(** * g80-layouts: the layout cache, the selection window and the deduplication
    loop of [main.go], embedded as executable definitions.

    The program is sequential Go code working on two package-level variables
    ([cache] and [cachePath]), the file system and the network.  It is modelled
    by explicit state passing: a computation takes the process state and gives
    back an outcome (normal return, panic, or exit) with the new state.  The
    behaviour of the libraries the program calls (encoding/json, net/http,
    net/url, xdg, time formatting) is collected in a record [World]; nothing is
    assumed about it beyond what a theorem states as a hypothesis.

    Calls to [log.Print] and [log.Printf] are left out: they write to the debug
    log and influence neither the control flow nor the data. *)

From Stdlib Require Import ZArith.
From stdpp Require Import gmap strings list fin_maps.

#[local] Set Warnings "-clear-no-such-hyp,-register-all".

Local Open Scope Z_scope.

(** ** Go values *)

(** A [[]byte]. *)
Abbreviation bytes := (list Byte.byte).

(** An [error] value.  The program inspects errors only through
    [errors.Is(err, fs.ErrNotExist)]. *)
Inductive error : Type :=
  | ErrNotExist
  | ErrOther (msg : string).

Definition errors_Is_ErrNotExist (e : error) : bool :=
  match e with
  | ErrNotExist => true
  | ErrOther _ => false
  end.

(** The run-time panics of the Go language itself that the program can meet. *)
Definition nilDereference : error :=
  ErrOther "runtime error: invalid memory address or nil pointer dereference".
Definition sliceOutOfRange : error :=
  ErrOther "runtime error: slice bounds out of range".

(** Go's [int] is 64 bits wide here; addition wraps around. *)
Definition wrap64 (z : Z) : Z := (z + 2 ^ 63) mod 2 ^ 64 - 2 ^ 63.
Definition int_add (a b : Z) : Z := wrap64 (a + b).

(** A slice: the elements below its length, and the elements of the backing
    array between its length and its capacity. *)
Record slice (A : Type) : Type := mkSlice {
  elems : list A;
  spare : list A
}.
Arguments mkSlice {A} _ _.
Arguments elems {A} _.
Arguments spare {A} _.

Definition len {A} (s : slice A) : Z := Z.of_nat (length (elems s)).
Definition cap {A} (s : slice A) : Z :=
  Z.of_nat (length (elems s) + length (spare s)).

(** The slice expression [s[low:high]], read as the elements a [range] over it
    visits.  The language checks [0 <= low <= high <= cap(s)] and panics
    otherwise; the upper bound of a slice is its capacity, not its length. *)
Definition slice_expr {A} (s : slice A) (low high : Z) : option (list A) :=
  if bool_decide (0 <= low ∧ low <= high ∧ high <= cap s)
  then Some (take (Z.to_nat (high - low))
                  (drop (Z.to_nat low) (elems s ++ spare s)))
  else None.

Task to complete ▸ All that is wanted is an exact copy of the lines from the line holding "Definition int_add (a" through the end of the material above, including both.

Output for this task ▸
Definition int_add (a b : Z) : Z := wrap64 (a + b).

(** A slice: the elements below its length, and the elements of the backing
    array between its length and its capacity. *)
Record slice (A : Type) : Type := mkSlice {
  elems : list A;
  spare : list A
}.
Arguments mkSlice {A} _ _.
Arguments elems {A} _.
Arguments spare {A} _.

Definition len {A} (s : slice A) : Z := Z.of_nat (length (elems s)).
Definition cap {A} (s : slice A) : Z :=
  Z.of_nat (length (elems s) + length (spare s)).

(** The slice expression [s[low:high]], read as the elements a [range] over it
    visits.  The language checks [0 <= low <= high <= cap(s)] and panics
    otherwise; the upper bound of a slice is its capacity, not its length. *)
Definition slice_expr {A} (s : slice A) (low high : Z) : option (list A) :=
  if bool_decide (0 <= low ∧ low <= high ∧ high <= cap s)
  then Some (take (Z.to_nat (high - low))
                  (drop (Z.to_nat low) (elems s ++ spare s)))
  else None.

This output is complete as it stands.